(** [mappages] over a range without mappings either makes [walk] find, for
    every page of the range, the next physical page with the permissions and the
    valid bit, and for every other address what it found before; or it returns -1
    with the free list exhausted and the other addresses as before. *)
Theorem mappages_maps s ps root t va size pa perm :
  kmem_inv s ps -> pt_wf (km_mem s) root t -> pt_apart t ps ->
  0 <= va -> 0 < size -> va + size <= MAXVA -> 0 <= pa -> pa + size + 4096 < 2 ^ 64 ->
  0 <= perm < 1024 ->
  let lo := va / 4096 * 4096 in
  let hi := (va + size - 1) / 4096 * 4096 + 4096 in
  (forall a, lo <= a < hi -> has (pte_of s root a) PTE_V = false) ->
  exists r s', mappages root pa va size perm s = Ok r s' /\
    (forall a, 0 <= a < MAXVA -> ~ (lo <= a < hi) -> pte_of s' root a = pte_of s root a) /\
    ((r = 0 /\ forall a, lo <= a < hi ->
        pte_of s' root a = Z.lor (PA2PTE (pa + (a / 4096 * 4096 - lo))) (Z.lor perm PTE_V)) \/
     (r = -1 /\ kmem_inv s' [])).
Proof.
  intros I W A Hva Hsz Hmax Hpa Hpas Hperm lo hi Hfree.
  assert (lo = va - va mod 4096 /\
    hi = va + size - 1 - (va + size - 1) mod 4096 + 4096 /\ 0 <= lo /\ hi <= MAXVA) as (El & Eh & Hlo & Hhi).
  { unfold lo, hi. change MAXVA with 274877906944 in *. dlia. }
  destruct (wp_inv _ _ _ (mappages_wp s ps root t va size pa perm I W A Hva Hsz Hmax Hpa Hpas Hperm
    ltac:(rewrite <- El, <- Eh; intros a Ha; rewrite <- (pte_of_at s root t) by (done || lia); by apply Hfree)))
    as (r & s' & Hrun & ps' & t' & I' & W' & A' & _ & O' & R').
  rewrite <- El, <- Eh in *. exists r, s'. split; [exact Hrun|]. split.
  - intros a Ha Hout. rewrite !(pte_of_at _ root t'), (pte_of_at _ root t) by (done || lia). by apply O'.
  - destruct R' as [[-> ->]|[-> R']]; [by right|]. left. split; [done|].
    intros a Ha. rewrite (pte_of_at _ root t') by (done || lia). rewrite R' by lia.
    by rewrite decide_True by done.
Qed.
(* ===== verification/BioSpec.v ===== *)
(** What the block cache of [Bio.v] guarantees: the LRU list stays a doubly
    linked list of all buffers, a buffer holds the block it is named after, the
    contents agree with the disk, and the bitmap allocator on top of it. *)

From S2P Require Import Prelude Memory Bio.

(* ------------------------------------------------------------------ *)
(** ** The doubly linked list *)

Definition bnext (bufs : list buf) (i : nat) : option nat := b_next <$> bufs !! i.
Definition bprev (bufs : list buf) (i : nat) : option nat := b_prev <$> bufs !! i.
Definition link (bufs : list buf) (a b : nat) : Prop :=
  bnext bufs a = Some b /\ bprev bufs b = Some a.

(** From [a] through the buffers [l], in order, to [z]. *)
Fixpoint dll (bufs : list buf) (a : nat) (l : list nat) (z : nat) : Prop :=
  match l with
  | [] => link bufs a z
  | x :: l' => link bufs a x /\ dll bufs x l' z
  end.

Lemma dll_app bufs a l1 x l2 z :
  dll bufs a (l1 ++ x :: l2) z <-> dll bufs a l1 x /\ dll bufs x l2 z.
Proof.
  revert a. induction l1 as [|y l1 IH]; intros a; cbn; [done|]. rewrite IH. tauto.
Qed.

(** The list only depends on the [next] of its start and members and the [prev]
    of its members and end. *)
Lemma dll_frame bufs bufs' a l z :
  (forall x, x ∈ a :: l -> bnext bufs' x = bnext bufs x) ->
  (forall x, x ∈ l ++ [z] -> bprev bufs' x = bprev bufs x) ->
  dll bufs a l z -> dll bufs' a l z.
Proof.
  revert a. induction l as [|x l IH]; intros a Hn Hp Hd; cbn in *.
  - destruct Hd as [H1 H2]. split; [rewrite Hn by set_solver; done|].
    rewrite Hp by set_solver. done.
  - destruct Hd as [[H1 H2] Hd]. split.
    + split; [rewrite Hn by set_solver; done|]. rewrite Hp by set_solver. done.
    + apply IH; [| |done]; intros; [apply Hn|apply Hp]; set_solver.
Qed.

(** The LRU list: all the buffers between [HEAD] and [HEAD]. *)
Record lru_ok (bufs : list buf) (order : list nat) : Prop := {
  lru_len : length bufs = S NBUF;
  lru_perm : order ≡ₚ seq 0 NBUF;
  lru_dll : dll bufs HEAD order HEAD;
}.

━━━━━━━━

## To do
Taking the material above, extract exactly and only the lines from the line with "((r = 0 /\ forall a, lo <= a < hi ->" to the line with "unfold lo, hi.", inclusive of both.

## Exercise answer
    ((r = 0 /\ forall a, lo <= a < hi ->
        pte_of s' root a = Z.lor (PA2PTE (pa + (a / 4096 * 4096 - lo))) (Z.lor perm PTE_V)) \/
     (r = -1 /\ kmem_inv s' [])).
Proof.
  intros I W A Hva Hsz Hmax Hpa Hpas Hperm lo hi Hfree.
  assert (lo = va - va mod 4096 /\
    hi = va + size - 1 - (va + size - 1) mod 4096 + 4096 /\ 0 <= lo /\ hi <= MAXVA) as (El & Eh & Hlo & Hhi).
  { unfold lo, hi. change MAXVA with 274877906944 in *. dlia. }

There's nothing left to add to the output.